(* ===== verification/PublishView.v ===== *)
(** * [views/PublishView.vue]: direct publish, fan-out and pacing *)

From stdpp Require Import base list gmap strings.
From Stdlib Require Import NArith ZArith Lia String SpecFloat.
From S2P Require Import Prelude JsString JsNum JsVal Json Prog State Storage Api Payload Catalog View Form Session.
Local Open Scope js_scope.

(** The reactive [form]. *)
Record form_state := Form_ {
  form_mode : jsval;
  form_secret : jsval;
  form_url : jsval;
  form_groupId : jsval;
  form_key : jsval;
  form_priority : jsval;
  form_delay : jsval;
  form_idempotency : jsval;
  form_body : jsval;
  form_pacing : jsval;
  form_flowId : jsval;
  form_flowPar : jsval;
  form_flowRate : jsval;
  form_flowPeriod : jsval;
  form_retry : RetryState
}.

Definition set_form_mode (v : jsval) (r : form_state) : form_state :=
  {| form_mode := v; form_secret := form_secret r; form_url := form_url r; form_groupId := form_groupId r; form_key := form_key r; form_priority := form_priority r; form_delay := form_delay r; form_idempotency := form_idempotency r; form_body := form_body r; form_pacing := form_pacing r; form_flowId := form_flowId r; form_flowPar := form_flowPar r; form_flowRate := form_flowRate r; form_flowPeriod := form_flowPeriod r; form_retry := form_retry r |}.
Definition set_form_secret (v : jsval) (r : form_state) : form_state :=
  {| form_mode := form_mode r; form_secret := v; form_url := form_url r; form_groupId := form_groupId r; form_key := form_key r; form_priority := form_priority r; form_delay := form_delay r; form_idempotency := form_idempotency r; form_body := form_body r; form_pacing := form_pacing r; form_flowId := form_flowId r; form_flowPar := form_flowPar r; form_flowRate := form_flowRate r; form_flowPeriod := form_flowPeriod r; form_retry := form_retry r |}.
Definition set_form_url (v : jsval) (r : form_state) : form_state :=
  {| form_mode := form_mode r; form_secret := form_secret r; form_url := v; form_groupId := form_groupId r; form_key := form_key r; form_priority := form_priority r; form_delay := form_delay r; form_idempotency := form_idempotency r; form_body := form_body r; form_pacing := form_pacing r; form_flowId := form_flowId r; form_flowPar := form_flowPar r; form_flowRate := form_flowRate r; form_flowPeriod := form_flowPeriod r; form_retry := form_retry r |}.
Definition set_form_groupId (v : jsval) (r : form_state) : form_state :=
  {| form_mode := form_mode r; form_secret := form_secret r; form_url := form_url r; form_groupId := v; form_key := form_key r; form_priority := form_priority r; form_delay := form_delay r; form_idempotency := form_idempotency r; form_body := form_body r; form_pacing := form_pacing r; form_flowId := form_flowId r; form_flowPar := form_flowPar r; form_flowRate := form_flowRate r; form_flowPeriod := form_flowPeriod r; form_retry := form_retry r |}.
Definition set_form_key (v : jsval) (r : form_state) : form_state :=
  {| form_mode := form_mode r; form_secret := form_secret r; form_url := form_url r; form_groupId := form_groupId r; form_key := v; form_priority := form_priority r; form_delay := form_delay r; form_idempotency := form_idempotency r; form_body := form_body r; form_pacing := form_pacing r; form_flowId := form_flowId r; form_flowPar := form_flowPar r; form_flowRate := form_flowRate r; form_flowPeriod := form_flowPeriod r; form_retry := form_retry r |}.
Definition set_form_priority (v : jsval) (r : form_state) : form_state :=
  {| form_mode := form_mode r; form_secret := form_secret r; form_url := form_url r; form_groupId := form_groupId r; form_key := form_key r; form_priority := v; form_delay := form_delay r; form_idempotency := form_idempotency r; form_body := form_body r; form_pacing := form_pacing r; form_flowId := form_flowId r; form_flowPar := form_flowPar r; form_flowRate := form_flowRate r; form_flowPeriod := form_flowPeriod r; form_retry := form_retry r |}.
Definition set_form_delay (v : jsval) (r : form_state) : form_state :=
  {| form_mode := form_mode r; form_secret := form_secret r; form_url := form_url r; form_groupId := form_groupId r; form_key := form_key r; form_priority := form_priority r; form_delay := v; form_idempotency := form_idempotency r; form_body := form_body r; form_pacing := form_pacing r; form_flowId := form_flowId r; form_flowPar := form_flowPar r; form_flowRate := form_flowRate r; form_flowPeriod := form_flowPeriod r; form_retry := form_retry r |}.
Definition set_form_idempotency (v : jsval) (r : form_state) : form_state :=
  {| form_mode := form_mode r; form_secret := form_secret r; form_url := form_url r; form_groupId := form_groupId r; form_key := form_key r; form_priority := form_priority r; form_delay := form_delay r; form_idempotency := v; form_body := form_body r; form_pacing := form_pacing r; form_flowId := form_flowId r; form_flowPar := form_flowPar r; form_flowRate := form_flowRate r; form_flowPeriod := form_flowPeriod r; form_retry := form_retry r |}.
Definition set_form_body (v : jsval) (r : form_state) : form_state :=
  {| form_mode := form_mode r; form_secret := form_secret r; form_url := form_url r; form_groupId := form_groupId r; form_key := form_key r; form_priority := form_priority r; form_delay := form_delay r; form_idempotency := form_idempotency r; form_body := v; form_pacing := form_pacing r; form_flowId := form_flowId r; form_flowPar := form_flowPar r; form_flowRate := form_flowRate r; form_flowPeriod := form_flowPeriod r; form_retry := form_retry r |}.
Definition set_form_pacing (v : jsval) (r : form_state) : form_state :=
  {| form_mode := form_mode r; form_secret := form_secret r; form_url := form_url r; form_groupId := form_groupId r; form_key := form_key r; form_priority := form_priority r; form_delay := form_delay r; form_idempotency := form_idempotency r; form_body := form_body r; form_pacing := v; form_flowId := form_flowId r; form_flowPar := form_flowPar r; form_flowRate := form_flowRate r; form_flowPeriod := form_flowPeriod r; form_retry := form_retry r |}.
Definition set_form_flowId (v : jsval) (r : form_state) : form_state :=
  {| form_mode := form_mode r; form_secret := form_secret r; form_url := form_url r; form_groupId := form_groupId r; form_key := form_key r; form_priority := form_priority r; form_delay := form_delay r; form_idempotency := form_idempotency r; form_body := form_body r; form_pacing := form_pacing r; form_flowId := v; form_flowPar := form_flowPar r; form_flowRate := form_flowRate r; form_flowPeriod := form_flowPeriod r; form_retry := form_retry r |}.
Definition set_form_flowPar (v : jsval) (r : form_state) : form_state :=
  {| form_mode := form_mode r; form_secret := form_secret r; form_url := form_url r; form_groupId := form_groupId r; form_key := form_key r; form_priority := form_priority r; form_delay := form_delay r; form_idempotency := form_idempotency r; form_body := form_body r; form_pacing := form_pacing r; form_flowId := form_flowId r; form_flowPar := v; form_flowRate := form_flowRate r; form_flowPeriod := form_flowPeriod r; form_retry := form_retry r |}.
Definition set_form_flowRate (v : jsval) (r : form_state) : form_state :=
  {| form_mode := form_mode r; form_secret := form_secret r; form_url := form_url r; form_groupId := form_groupId r; form_key := form_key r; form_priority := form_priority r; form_delay := form_delay r; form_idempotency := form_idempotency r; form_body := form_body r; form_pacing := form_pacing r; form_flowId := form_flowId r; form_flowPar := form_flowPar r; form_flowRate := v; form_flowPeriod := form_flowPeriod r; form_retry := form_retry r |}.
Definition set_form_flowPeriod (v : jsval) (r : form_state) : form_state :=
  {| form_mode := form_mode r; form_secret := form_secret r; form_url := form_url r; form_groupId := form_groupId r; form_key := form_key r; form_priority := form_priority r; form_delay := form_delay r; form_idempotency := form_idempotency r; form_body := form_body r; form_pacing := form_pacing r; form_flowId := form_flowId r; form_flowPar := form_flowPar r; form_flowRate := form_flowRate r; form_flowPeriod := v; form_retry := form_retry r |}.
Definition set_form_retry (v : RetryState) (r : form_state) : form_state :=
  {| form_mode := form_mode r; form_secret := form_secret r; form_url := form_url r; form_groupId := form_groupId r; form_key := form_key r; form_priority := form_priority r; form_delay := form_delay r; form_idempotency := form_idempotency r; form_body := form_body r; form_pacing := form_pacing r; form_flowId := form_flowId r; form_flowPar := form_flowPar r; form_flowRate := form_flowRate r; form_flowPeriod := form_flowPeriod r; form_retry := v |}.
==*==
Proceeding from the line containing "form_flowPar : jsval;" through the line containing "Definition set_form_mode (v", transcribe the lines above exactly, both end lines included.

  form_flowPar : jsval;
  form_flowRate : jsval;
  form_flowPeriod : jsval;
  form_retry : RetryState
}.

Definition set_form_mode (v : jsval) (r : form_state) : form_state :=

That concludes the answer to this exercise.